Richard Cordray’s Nazi analogy was an overreach

7/5/2018
BY TOM TROY
BLADE ASSOCIATE EDITOR
  • Ohio-Primary-Governor-4

    Democratic gubernatorial candidate Richard Cordray, left, and his running mate Betty Sutton.

    ASSOCIATED PRESS

  • Republicans have pounced on Ohio Democratic governor candidate Richard Cordray for referencing Nazis in two recent rallies.

    According to the Ohio Republican Party, Mr. Cordray made “offensive and irresponsible comparisons of Republicans to Nazis.” Mr. Cordray was called on to apologize.

    Well, of course, isn’t that what the Nazis would say?

    Read more by Tom Troy

    Mr. Cordray, in speaking to Democratic groups, compared some Ohio Republicans in state government to the “Vichy French” who collaborated with the Nazi invaders in World War II. The leader of the Vichy French was Marshal Phillipe Petain, a revered French war hero who ended up convicted of treason after the war.

    The first Nazi name-drop was at a speech at the Allen County Democratic Party Women’s Club on March 8.

    Mr. Cordray told the ladies of Allen County that, “Somebody said to me last month that they’re ‘Vichy Republicans,’ which I didn’t fully understand. I guess that’s ‘Vichy France’ during World War II, the ones who went over and collaborated with the Nazis.”

    The inference is he wasn’t even referring to President Trump as a Nazi, but rather Gov. John Kasich. The analogy was to Republicans who went along with the deep cuts Governor Kasich made in local government funding after he took office in 2011. Mr. Cordray observed that most local officeholders in Ohio are Republicans, so why didn’t they speak up about the harm done by the cutting of local government funds.

    Attributing a questionable or totally bogus statement to what “somebody said” is a President Trump tactic that Mr. Cordray should avoid. That should have set off alarm bells in Mr. Cordray’s fertile mind.

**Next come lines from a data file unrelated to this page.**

Definition blocks_for (n : Z) : nat := Z.to_nat ((n + 31) / 32).
Lemma blocks_for_S n : 0 < n -> blocks_for n = S (blocks_for (n - Z.min n 32)).
Proof.
  intros Hn. unfold blocks_for. destruct (decide (n < 32)).
  - rewrite Z.min_l, Z.sub_diag by lia. change (Z.to_nat ((0 + 31) / 32)) with 0%nat.
    replace ((n + 31) / 32) with 1 by (apply (Z.div_unique _ _ _ (n - 1)); lia). done.
  - rewrite Z.min_r by lia. replace (n + 31) with (n - 32 + 31 + 1 * 32) by lia. rewrite Z.div_add by lia.
    rewrite Z2Nat.inj_add by (try apply Z.div_pos; lia). lia.
Qed.

Lemma ctr_id s : rng_wf s -> s <| drbg_key := drbg_key s |> <| drbg_ctr := (drbg_ctr s + Z.of_nat 0) mod 2 ^ 32 |> = s.
Proof.
  intros W. pose proof (rw_ctr _ W) as Hc. unfold is_u32 in Hc. change 4294967296 with (2 ^ 32) in Hc.
  rewrite Z.add_0_r, (Z.mod_small (drbg_ctr s)) by exact Hc. by destruct s.
Qed.
Lemma draw_spec fuel : forall n s, rng_wf s -> 0 <= n <= Z.of_nat fuel ->
  draw fuel n s =
  let m := blocks_for n in
  let '(out, k) := chain m (drbg_key s) (drbg_ctr s) in
  Some (take (Z.to_nat n) out, s <| drbg_key := k |> <| drbg_ctr := (drbg_ctr s + Z.of_nat m) mod 2 ^ 32 |>).
Proof.
  induction fuel as [|fuel IH]; intros n s W Hn.
  - assert (n = 0) as -> by lia. change (blocks_for 0) with 0%nat. cbv zeta. cbn [chain]. by rewrite (ctr_id s W).
  - cbn [draw]. destruct (decide (n = 0)) as [->|Hn0].
    { change (blocks_for 0) with 0%nat. cbv zeta. cbn [chain]. by rewrite (ctr_id s W). }
    assert ((if decide (n < 32) then n else 32) = Z.min n 32) as -> by (destruct (decide (n < 32)); lia).
    destruct (half_block_ok (drbg_key s) (drbg_ctr s) (rw_key _ W) (rw_key_bytes _ W)) as [L B].
    rewrite blocks_for_S by lia. cbv zeta. cbn [chain]. unfold mbind, M_bind, gets.
    rewrite chacha20_block by apply W. cbn [lift modify]. set (b := half_block (drbg_key s) (drbg_ctr s)) in *.
    assert (rng_wf (s <| drbg_key := take 32 b |> <| drbg_ctr := u32 (drbg_ctr s + 1) |>)) as W'.
    { constructor; fld; try apply W; [rewrite length_take; lia|by apply Forall_take|apply u32_range]. }
    unfold modify. rewrite (IH (n - Z.min n 32) _ W') by lia. cbv zeta. fld. unfold u32. change 4294967296 with (2 ^ 32).
    destruct (chain _ (take 32 b) ((drbg_ctr s + 1) mod 2 ^ 32)) as [out k]. unfold mret, M_ret. do 2 f_equal.
    + rewrite take_app, length_drop, L. replace (64 - 32)%nat with 32%nat by lia. destruct (decide (n < 32)).
      * rewrite Z.min_l, Z.sub_diag by lia. replace (Z.to_nat n - 32)%nat with 0%nat by lia. done.
      * rewrite Z.min_r by lia. rewrite !(take_ge (drop 32 b)) by (rewrite length_drop; lia). do 2 f_equal. lia.
    + rewrite Zplus_mod_idemp_l. replace (drbg_ctr s + 1 + Z.of_nat (blocks_for (n - Z.min n 32))) with (drbg_ctr s + Z.of_nat (S (blocks_for (n - Z.min n 32)))) by lia.
      by destruct s.
Qed.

    It’s a tortured comparison and it was terrible politics anyway.

    Rather than calling them Nazis, Mr. Cordray should be attempting to endear himself to Gov. Kasich and his admirers, who hold the governor in high esteem because of his adamant support of expanding Medicaid, the federal health care program that provides help to more than 700,000 Ohioans.

    In his second known Nazi reference when speaking to Licking County Democrats in Newark on June 15, Mr. Cordray made a veiled reference to President Trump, saying that, “the tone that you set in government and leadership matters. I mean, right now we have a tone being set by the White House, which is absolutely against everything I’ve understood for America. You know, trying to find people to scapegoat and blame? That’s like Nazi Germany.”

    Characterizing your opponents as Nazis or Nazi collaborators brings to mind the faux pas of Hillary Clinton when she referred to many of Mr. Trump’s supporters as “a basket of deplorables,” of former President Barack Obama when he said that conservative Republican voters “cling to [their] guns,” and of 2012 GOP presidential nominee Mitt Romney in saying that 47 percent of Americans will never vote for him because they don’t pay taxes.

    All those remarks were made to friendly audiences not expected to be heard by the general public and they came back to bite their speaker in the rear.

    After videos of his comments were publicized, Mr. Cordray apologized for making an inappropriate comparison.

    But that doesn’t give the Ohio Republican Party the right to tell the public or Mr. Cordray what language or topics he can use in his campaigning.

    There is a legitimate lesson to be learned from the failure of the German people to see the inherent evil of the man many of them voted for president in 1932. (He lost, but was then appointed chancellor and eventually ascended to head of state in 1934, and then declared martial law.)

    There are uncomfortable analogies between this administration and the Third Reich.

    President Trump recently justified taking away the process of judicial hearings from illegal immigrants by claiming that the policy of giving everyone a hearing without separating families would require the hiring of 5,000 judges. False. Mr. Trump said he was told that was correct. No one reputable told him such a thing. His Attorney General, Jeff Sessions, said there would be a need for a couple of hundred judges at most.

    Mr. Trump is not Hitler by any stretch. Mr. Trump has lived a commendable life in many respects, always in the public eye, and has found business success. He is not a criminal and has not advocated overthrowing the American government. Nor is our country the cracked and rotted Weimar Republic. It’s a strong, open democracy.

    Mr. Cordray, who is a very smart guy, needs to resist the temptation to explore interesting intellectual analogies that pop into his mind on the political stump.

    Stick to Ohio issues, leave deep philosophical questions to the professors and philosophers, and reach out to Ohio voters of both parties.